TIDMPCGE
RNS Number : 0679A
PCG Entertainment plc
21 December 2017
21 December 2017
The information contained within this announcement is deemed by
the Company to constitute inside information as stipulated under
the Market Abuse Regulation (EU) No. 596/2014 ("MAR").
PCG ENTERTAINMENT PLC
("PCGE", THE "COMPANY" OR THE "GROUP")
PCG ENTERTAINMENT PLC / INDEX: AIM / EPIC: PCGE
Notice of Extraordinary General Meeting & Proposed Capital
Reorganisation
The Company today announces the posting of a notice of an
Extraordinary General Meeting of the Company (the "EGM"), to be
held at 10.00am on 15th January 2018 at Suite 16, Watergardens 5,
Waterport Wharf, Gibraltar.
At the EGM, the Company will be seeking shareholder approval to
carry out a capital reorganisation, through which it is proposed
that every 5 existing ordinary shares of 0.1 pence each in the
Company will be consolidated and then sub-divided into 1 deferred
share of 0.4p each (the "Deferred Shares") and 1 new ordinary share
of 0.1 pence each (the "New Ordinary Shares") (together the
"Capital Reorganisation").
Application will be made to the London Stock Exchange plc for
the admission of the New Ordinary Shares to trading on AIM
("Admission") subject to the Company receiving shareholder approval
of the Capital Reorganisation at the EGM. It is expected that
Admission of will become effective and that dealings in the New
Ordinary Shares will commence on 16th January 2018. No admission to
trading will be sought for the Deferred Shares, which are expected
to have no material value.
A letter from the Chairman of the Company, which is set out in
the circular accompanying the notice of the EGM that has been sent
to Shareholders today, can be found below. A full copy of the
notice of the EGM can be found at www.pcge.com. Defined terms are
as set out in the circular.
Enquiries:
PCG Entertainment Plc
Richard Poulden, Chairman Tel: +44 207 812 0645
Allenby Capital Limited (Nominated Adviser)
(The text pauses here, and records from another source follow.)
(** A row with three cells of text whose trimmed ID is not three ASCII
    characters stops the loop with an exception of class [ValueError]:
    that of [strptime] when the date does not parse, that of the check of
    the ID when it does. *)
Lemma bad_id_fails_fast (root : Element) (pre post : list Element)
    (row : Element) (vs : list Vendor) (t1 t2 t3 : str) :
  findall root rows_path = pre ++ row :: post →
  for_row_in pre = (vs, None) →
  three_cells row t1 t2 t3 →
  ¬ three_ascii (strip t2) →
  ∃ e, parse_spreadsheet (Return root) = (vs, Some e) ∧
       isinstance_ValueError e = true ∧
       (∀ dt, strptime_mdY (strip t3) = Return dt →
          (Forall (λ c, 0 ≤ c < 128) (strip t2) →
             e = ValueError PnpIdLength) ∧
          (¬ Forall (λ c, 0 ≤ c < 128) (strip t2) →
             e = UnicodeEncodeError)).
Proof.
  intros Hrows Hpre Hcells Hbad. cbn [parse_spreadsheet]. rewrite Hrows.
  pose proof (three_cells_relevant _ _ _ _ Hcells) as Hrel.
  destruct Hcells as (c1 & c2 & c3 & Htds & H1 & H2 & H3).
  assert (∃ e, row_vendor (row_tds row) = Raise e ∧
               isinstance_ValueError e = true ∧
               (∀ dt, strptime_mdY (strip t3) = Return dt →
                  (Forall (λ c, 0 ≤ c < 128) (strip t2) →
                     e = ValueError PnpIdLength) ∧
                  (¬ Forall (λ c, 0 ≤ c < 128) (strip t2) →
                     e = UnicodeEncodeError))) as (e & He & Hclass & Hkind).
  { unfold row_vendor. rewrite Htds.
    rewrite (stripped_texts_three _ _ _ _ _ _ H1 H2 H3). cbn [mbind result_bind rbind].
    destruct (strptime_mdY (strip t3)) as [dt|e] eqn:Hdate.
    - destruct (encode_ascii_not_three _ Hbad) as [Hascii Hnot].
      destruct (decide (Forall (λ c, 0 ≤ c < 128) (strip t2))) as [Ha|Ha].
      + destruct (Hascii Ha) as [-> Hlen]. cbn [mbind result_bind rbind].
        rewrite bool_decide_false by done. cbn [negb].
        eexists. split; [done|]. split; [done|].
        intros _ _. split; [done|]. by intros [].
      + rewrite (Hnot Ha). cbn [mbind result_bind rbind].
        eexists. split; [done|]. split; [done|].
        intros _ _. split; [by intros ?|done].
    - destruct (strptime_raises _ _ Hdate) as [why ->].
      eexists. split; [done|]. split; [done|]. intros dt [=]. }
  exists e. split; [|done].
  by apply for_row_in_stop.
Qed.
Nick Naylor/Nick Harriss Tel: +44 20 3328 5656
Beaufort Securities Limited (Broker)
Elliot Hance Tel: +44 20 7382 8300
Damson Communications
Abigail Stuart-Menteth/Amelia Hubert Tel: +44 20 7812 0645
EXPECTED TIMETABLE OF PRINCIPAL EVENTS
Publication of circular 21 December 2017
Latest time and date for return of Forms of Proxy/Forms of
Direction 10 a.m. (CET), 13 January 2018
General Meeting 10 a.m. (CET), 15 January 2018
Record Time for the Capital Reorganisation and final date of 6
p.m., 15 January 2018
trading for the Existing Ordinary Shares
Admission effective and dealings in the New Ordinary Shares 8
a.m., 16 January 2018
expected to commence on AIM and CREST accounts credited
Expected date for despatch of definitive certificates for New
Ordinary Shares 14 days after Admission
LETTER FROM THE CHAIRMAN OF PCGE ENTERTAINMENT PLC
Dear Shareholders,
Proposed Capital Reorganisation, amendments to the Memorandum
and Articles of Association and Notice of General Meeting
1. Introduction
It is proposed that at a forthcoming General Meeting,
Shareholders will be asked to approve the Capital
Reorganisation.
The Company currently has 3,524,940,507 Existing Ordinary
Shares. The Directors consider that it is in the best interests of
the Company's long term development as a public quoted company to
have a more manageable number of issued ordinary shares and to have
a higher share price.
The Capital Reorganisation, which comprises a consolidation and
sub-division of shares, has been structured in such a way so that
each of the New Ordinary Shares created pursuant to the Capital
Reorganisation shall have a nominal value of 0.1 pence. This is
achieved by a consolidation of every 5 Existing Ordinary Shares
into one Consolidated Share followed by an immediate sub-division
of each Consolidated Share into one New Ordinary Share of 0.1 pence
and one Deferred Share of 0.4 pence.
All of the Existing Ordinary Shares are proposed to be
consolidated, meaning that whilst the number of shares held will
change, the proportion of issued ordinary shareholdings in the
Company held by each Shareholder immediately before and immediately
after the Consolidation will remain unchanged, save for fractional
entitlements (which are described below). This should also mean
that the value of existing shareholdings in the market also will
not change although the price per share will do so.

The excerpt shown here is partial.